▶ **Aim of the task**: In the listing below, find the line containing "(** X8: an asynchronous" and the line containing "batch messages all". Repeat exactly those two lines and every line between them.

Start of Block

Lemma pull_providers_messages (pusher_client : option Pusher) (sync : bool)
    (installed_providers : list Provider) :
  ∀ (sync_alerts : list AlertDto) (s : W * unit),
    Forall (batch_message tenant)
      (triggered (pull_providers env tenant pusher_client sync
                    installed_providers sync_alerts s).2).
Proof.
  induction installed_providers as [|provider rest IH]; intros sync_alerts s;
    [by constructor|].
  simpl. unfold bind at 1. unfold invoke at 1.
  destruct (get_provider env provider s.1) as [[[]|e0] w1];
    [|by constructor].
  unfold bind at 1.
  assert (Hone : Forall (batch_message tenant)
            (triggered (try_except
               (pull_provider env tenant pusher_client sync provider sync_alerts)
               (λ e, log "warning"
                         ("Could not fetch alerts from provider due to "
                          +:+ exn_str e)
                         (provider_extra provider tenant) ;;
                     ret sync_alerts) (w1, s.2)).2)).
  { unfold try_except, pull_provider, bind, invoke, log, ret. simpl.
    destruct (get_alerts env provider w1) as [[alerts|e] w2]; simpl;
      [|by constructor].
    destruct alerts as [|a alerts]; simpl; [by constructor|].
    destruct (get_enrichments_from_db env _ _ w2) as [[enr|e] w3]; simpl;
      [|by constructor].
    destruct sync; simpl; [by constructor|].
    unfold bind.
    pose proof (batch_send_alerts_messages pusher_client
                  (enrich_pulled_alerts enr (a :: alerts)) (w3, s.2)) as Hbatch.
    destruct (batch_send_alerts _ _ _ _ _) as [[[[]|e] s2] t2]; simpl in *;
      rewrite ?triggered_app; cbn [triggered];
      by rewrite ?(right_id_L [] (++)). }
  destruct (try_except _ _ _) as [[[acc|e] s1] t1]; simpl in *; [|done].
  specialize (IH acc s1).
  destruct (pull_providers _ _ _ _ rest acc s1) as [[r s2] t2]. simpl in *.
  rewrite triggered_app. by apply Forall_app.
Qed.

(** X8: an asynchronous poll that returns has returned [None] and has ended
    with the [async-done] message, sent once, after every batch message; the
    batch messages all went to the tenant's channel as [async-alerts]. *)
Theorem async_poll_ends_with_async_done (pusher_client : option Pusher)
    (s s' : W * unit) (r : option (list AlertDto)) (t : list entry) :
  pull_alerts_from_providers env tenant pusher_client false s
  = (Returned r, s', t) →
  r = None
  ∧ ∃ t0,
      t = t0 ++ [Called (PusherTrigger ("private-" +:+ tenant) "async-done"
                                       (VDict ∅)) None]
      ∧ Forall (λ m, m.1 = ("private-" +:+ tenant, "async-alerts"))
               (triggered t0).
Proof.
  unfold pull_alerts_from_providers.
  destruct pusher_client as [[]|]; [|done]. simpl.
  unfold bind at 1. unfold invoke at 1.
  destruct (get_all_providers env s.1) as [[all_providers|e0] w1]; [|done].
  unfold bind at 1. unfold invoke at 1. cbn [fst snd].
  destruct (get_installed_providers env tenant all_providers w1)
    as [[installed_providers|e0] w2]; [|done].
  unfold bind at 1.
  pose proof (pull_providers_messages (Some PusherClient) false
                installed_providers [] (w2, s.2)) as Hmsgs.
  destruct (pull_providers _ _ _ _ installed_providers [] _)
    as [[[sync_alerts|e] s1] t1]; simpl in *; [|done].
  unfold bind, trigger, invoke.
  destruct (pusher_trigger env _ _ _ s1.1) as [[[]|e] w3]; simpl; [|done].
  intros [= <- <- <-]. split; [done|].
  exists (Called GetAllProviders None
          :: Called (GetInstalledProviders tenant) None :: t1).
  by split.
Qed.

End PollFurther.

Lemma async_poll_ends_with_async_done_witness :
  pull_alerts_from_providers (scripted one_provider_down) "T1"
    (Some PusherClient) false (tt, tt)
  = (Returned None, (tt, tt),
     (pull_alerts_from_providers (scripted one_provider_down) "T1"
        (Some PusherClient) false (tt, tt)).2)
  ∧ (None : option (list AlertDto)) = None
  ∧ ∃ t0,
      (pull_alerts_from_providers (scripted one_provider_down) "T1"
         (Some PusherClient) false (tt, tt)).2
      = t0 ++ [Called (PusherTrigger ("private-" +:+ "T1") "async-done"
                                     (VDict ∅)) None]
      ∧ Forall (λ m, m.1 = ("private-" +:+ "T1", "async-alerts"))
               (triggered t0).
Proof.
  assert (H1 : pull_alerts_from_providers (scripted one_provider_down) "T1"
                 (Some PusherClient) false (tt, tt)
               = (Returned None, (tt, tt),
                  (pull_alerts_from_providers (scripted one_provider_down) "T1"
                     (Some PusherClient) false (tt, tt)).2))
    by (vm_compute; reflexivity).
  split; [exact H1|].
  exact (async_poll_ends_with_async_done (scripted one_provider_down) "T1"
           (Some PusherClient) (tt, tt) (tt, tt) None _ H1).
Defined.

End of Block
Start of Block

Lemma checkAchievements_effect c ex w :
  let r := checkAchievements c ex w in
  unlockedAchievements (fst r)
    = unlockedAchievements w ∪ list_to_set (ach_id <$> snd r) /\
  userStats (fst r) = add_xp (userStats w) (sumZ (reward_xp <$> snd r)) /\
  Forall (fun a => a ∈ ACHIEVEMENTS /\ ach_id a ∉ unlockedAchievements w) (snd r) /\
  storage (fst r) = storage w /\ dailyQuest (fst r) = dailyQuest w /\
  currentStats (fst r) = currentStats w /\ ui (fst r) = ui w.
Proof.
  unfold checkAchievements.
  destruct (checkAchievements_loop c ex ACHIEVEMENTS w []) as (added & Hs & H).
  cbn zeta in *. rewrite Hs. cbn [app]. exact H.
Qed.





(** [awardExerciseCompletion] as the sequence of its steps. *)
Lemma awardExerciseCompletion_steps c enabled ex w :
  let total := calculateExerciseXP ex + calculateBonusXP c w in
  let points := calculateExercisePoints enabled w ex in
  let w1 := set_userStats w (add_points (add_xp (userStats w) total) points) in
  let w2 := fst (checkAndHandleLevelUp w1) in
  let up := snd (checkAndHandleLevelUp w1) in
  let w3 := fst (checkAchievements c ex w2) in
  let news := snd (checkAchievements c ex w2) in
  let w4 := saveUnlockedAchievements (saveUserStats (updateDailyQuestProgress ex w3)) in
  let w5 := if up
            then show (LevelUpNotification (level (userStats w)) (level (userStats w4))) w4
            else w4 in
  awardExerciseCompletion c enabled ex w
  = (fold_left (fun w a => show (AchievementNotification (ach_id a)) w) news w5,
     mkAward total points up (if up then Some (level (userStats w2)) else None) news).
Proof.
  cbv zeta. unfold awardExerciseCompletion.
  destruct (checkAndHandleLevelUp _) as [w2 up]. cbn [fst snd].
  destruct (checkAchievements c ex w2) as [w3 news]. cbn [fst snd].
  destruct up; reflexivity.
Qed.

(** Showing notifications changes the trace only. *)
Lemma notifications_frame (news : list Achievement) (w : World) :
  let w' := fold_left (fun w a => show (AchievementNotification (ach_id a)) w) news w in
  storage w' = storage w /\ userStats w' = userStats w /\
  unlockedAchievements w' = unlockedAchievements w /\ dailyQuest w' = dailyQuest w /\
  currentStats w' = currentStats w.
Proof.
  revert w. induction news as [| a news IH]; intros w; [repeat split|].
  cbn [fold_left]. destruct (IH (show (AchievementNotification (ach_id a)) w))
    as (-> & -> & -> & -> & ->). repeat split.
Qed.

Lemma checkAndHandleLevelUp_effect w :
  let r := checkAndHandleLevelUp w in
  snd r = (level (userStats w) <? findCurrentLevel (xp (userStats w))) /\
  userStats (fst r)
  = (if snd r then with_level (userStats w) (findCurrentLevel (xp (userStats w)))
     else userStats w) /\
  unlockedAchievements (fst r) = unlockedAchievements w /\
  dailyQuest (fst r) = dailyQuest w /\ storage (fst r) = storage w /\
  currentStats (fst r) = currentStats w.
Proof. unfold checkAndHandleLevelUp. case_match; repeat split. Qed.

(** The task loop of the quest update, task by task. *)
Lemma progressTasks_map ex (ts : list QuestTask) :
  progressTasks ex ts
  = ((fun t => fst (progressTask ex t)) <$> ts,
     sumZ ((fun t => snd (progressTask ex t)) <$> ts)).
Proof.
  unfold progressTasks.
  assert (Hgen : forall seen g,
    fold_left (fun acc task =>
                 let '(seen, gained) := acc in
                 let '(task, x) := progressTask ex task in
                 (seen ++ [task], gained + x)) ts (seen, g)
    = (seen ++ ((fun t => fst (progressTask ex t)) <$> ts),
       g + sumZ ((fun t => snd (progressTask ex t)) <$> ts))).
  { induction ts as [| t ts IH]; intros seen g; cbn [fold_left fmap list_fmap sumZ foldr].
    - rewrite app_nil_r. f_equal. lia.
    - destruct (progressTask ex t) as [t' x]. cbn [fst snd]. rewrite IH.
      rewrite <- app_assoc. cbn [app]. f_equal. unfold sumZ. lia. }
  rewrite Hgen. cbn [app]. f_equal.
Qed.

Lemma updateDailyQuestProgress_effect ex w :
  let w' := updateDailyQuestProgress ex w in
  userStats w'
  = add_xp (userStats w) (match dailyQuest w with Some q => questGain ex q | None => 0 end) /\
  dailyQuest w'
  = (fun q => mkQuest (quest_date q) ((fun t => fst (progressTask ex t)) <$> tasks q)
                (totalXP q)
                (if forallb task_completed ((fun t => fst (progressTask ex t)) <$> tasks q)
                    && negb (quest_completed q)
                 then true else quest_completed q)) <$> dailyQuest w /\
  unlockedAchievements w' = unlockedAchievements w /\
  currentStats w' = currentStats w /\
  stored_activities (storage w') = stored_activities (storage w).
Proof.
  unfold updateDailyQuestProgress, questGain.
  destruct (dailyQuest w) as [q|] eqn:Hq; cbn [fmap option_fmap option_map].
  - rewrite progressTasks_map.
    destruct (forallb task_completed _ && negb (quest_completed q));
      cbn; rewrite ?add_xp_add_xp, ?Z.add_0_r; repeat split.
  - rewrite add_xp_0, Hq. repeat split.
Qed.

End of Block

▶ **Solution for this exercise**:
(** X8: an asynchronous poll that returns has returned [None] and has ended
    with the [async-done] message, sent once, after every batch message; the
    batch messages all went to the tenant's channel as [async-alerts]. *)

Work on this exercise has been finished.